[Data extracted from a collection]
+-------+

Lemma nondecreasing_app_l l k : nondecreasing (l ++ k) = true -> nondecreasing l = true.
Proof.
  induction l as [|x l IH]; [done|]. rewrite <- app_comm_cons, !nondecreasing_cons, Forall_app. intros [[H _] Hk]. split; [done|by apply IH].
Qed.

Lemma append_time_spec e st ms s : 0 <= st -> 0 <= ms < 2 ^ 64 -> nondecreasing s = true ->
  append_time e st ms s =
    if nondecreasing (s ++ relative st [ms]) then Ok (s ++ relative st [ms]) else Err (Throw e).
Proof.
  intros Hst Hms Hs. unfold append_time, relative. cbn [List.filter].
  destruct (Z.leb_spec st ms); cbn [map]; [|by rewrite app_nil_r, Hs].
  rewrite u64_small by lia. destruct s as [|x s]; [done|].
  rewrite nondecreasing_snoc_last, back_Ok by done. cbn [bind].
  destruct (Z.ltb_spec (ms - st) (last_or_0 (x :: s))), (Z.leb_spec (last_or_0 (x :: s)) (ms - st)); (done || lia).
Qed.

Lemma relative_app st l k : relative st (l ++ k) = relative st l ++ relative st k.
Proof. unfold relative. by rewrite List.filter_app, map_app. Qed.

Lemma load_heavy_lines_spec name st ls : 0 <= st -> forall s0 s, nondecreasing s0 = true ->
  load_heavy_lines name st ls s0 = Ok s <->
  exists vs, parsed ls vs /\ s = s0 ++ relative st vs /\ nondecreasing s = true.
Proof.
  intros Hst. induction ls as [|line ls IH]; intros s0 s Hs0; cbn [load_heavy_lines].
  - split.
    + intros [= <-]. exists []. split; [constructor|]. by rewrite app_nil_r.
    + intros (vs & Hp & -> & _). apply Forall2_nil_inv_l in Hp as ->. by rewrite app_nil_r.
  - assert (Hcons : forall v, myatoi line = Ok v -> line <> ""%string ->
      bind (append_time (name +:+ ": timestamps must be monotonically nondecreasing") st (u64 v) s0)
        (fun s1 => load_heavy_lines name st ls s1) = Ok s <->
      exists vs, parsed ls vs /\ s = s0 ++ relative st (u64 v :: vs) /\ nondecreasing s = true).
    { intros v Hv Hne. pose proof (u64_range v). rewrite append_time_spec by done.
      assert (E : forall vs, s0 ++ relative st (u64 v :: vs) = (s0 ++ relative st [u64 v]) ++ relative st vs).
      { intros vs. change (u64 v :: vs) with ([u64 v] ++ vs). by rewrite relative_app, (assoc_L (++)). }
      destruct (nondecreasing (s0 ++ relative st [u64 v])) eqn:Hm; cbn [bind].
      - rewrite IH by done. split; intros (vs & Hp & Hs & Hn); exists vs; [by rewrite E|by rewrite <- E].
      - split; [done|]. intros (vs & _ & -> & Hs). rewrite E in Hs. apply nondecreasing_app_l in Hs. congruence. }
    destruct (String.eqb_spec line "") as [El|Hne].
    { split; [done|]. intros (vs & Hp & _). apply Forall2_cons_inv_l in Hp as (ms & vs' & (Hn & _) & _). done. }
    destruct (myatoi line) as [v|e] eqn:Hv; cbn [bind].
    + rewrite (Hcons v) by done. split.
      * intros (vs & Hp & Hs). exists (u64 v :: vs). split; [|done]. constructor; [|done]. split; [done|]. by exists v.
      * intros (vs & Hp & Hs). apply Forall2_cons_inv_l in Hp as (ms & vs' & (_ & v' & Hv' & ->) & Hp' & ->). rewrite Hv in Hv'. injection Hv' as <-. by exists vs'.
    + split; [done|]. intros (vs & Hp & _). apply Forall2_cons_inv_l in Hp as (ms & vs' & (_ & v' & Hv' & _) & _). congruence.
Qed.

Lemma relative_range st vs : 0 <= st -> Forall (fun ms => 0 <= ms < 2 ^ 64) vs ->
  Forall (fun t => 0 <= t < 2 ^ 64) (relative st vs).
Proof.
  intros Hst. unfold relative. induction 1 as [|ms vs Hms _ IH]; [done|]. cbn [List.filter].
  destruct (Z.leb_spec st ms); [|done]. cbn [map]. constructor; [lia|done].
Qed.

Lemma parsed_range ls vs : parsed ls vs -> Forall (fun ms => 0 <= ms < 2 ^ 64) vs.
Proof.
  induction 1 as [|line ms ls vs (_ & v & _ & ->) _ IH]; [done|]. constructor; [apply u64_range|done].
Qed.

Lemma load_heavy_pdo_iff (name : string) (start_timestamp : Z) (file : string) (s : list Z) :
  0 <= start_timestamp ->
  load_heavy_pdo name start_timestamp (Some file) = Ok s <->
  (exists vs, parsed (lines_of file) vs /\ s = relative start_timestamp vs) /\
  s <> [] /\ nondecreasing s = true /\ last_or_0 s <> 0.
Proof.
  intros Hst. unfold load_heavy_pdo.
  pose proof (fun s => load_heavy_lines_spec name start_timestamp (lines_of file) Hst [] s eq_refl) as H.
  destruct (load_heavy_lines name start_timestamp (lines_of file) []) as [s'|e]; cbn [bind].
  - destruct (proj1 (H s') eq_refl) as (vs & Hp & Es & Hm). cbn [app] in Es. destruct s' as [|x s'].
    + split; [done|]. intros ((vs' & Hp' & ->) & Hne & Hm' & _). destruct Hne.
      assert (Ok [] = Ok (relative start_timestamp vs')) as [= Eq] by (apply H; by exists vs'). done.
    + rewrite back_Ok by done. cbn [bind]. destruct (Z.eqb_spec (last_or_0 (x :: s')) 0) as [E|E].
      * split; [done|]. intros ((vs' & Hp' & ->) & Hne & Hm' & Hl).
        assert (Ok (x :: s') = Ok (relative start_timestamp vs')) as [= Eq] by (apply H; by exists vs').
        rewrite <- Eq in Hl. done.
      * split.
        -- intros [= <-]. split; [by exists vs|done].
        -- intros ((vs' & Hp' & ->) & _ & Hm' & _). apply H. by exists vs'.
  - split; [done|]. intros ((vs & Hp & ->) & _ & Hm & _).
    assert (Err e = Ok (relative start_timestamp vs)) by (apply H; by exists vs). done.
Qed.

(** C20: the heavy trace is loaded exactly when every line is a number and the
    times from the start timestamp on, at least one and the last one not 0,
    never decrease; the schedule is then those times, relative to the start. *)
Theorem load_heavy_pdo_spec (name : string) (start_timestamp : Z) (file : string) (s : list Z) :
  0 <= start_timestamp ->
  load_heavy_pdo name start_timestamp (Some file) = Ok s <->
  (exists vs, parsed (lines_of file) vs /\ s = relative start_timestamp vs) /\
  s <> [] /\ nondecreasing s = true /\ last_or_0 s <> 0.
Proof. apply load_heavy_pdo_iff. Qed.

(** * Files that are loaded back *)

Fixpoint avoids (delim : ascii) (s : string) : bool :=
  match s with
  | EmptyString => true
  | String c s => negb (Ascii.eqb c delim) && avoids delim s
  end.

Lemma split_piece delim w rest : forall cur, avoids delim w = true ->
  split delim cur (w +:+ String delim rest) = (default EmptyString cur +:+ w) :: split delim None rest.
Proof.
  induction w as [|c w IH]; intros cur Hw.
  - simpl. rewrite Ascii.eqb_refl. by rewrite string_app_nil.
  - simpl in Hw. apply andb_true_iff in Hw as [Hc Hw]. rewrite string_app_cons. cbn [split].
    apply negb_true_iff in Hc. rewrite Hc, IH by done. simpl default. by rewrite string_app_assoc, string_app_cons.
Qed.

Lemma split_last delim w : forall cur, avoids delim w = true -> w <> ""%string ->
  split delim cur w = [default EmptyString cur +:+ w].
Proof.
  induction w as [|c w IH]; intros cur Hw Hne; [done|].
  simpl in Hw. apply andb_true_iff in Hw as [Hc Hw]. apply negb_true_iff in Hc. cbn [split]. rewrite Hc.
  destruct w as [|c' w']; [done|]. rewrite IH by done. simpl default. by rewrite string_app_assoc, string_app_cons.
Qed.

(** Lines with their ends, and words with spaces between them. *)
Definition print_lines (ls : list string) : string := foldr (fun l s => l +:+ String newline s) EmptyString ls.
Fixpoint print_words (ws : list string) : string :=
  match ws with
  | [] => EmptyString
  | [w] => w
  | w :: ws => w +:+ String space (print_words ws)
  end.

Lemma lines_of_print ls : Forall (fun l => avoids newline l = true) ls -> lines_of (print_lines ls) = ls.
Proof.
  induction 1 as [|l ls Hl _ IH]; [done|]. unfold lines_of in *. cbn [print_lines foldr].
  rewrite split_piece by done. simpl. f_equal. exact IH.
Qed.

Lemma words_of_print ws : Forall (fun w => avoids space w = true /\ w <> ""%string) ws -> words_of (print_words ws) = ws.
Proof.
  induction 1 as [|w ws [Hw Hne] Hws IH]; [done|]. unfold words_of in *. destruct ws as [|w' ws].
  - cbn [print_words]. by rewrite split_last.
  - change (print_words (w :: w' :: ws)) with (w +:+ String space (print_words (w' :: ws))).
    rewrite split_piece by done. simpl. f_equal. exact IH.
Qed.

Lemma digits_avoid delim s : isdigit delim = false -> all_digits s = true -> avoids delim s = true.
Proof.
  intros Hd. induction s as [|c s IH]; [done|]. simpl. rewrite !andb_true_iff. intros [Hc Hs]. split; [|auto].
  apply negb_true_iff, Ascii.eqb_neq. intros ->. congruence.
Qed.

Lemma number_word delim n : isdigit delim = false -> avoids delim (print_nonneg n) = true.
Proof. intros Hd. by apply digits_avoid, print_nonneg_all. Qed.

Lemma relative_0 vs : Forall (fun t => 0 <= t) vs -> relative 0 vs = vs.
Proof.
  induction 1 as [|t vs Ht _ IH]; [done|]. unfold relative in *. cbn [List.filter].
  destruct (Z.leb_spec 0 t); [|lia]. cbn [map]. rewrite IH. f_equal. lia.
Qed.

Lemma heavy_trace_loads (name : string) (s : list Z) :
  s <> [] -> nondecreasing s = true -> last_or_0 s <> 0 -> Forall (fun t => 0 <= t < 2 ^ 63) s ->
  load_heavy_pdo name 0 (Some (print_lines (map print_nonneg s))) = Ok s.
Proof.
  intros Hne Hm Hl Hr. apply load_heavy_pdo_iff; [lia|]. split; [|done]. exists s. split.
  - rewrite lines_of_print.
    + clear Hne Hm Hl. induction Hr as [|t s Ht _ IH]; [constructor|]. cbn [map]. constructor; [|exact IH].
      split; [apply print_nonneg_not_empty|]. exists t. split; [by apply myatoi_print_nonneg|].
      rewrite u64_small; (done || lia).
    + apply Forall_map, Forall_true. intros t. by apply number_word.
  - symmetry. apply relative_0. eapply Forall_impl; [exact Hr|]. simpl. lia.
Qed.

+-------+

- _BRIEF_
Look for the word "foldr" in the data, then return every line that contains it.

- _COMPLETED EXERCISE_
Definition print_lines (ls : list string) : string := foldr (fun l s => l +:+ String newline s) EmptyString ls.
  induction 1 as [|l ls Hl _ IH]; [done|]. unfold lines_of in *. cbn [print_lines foldr].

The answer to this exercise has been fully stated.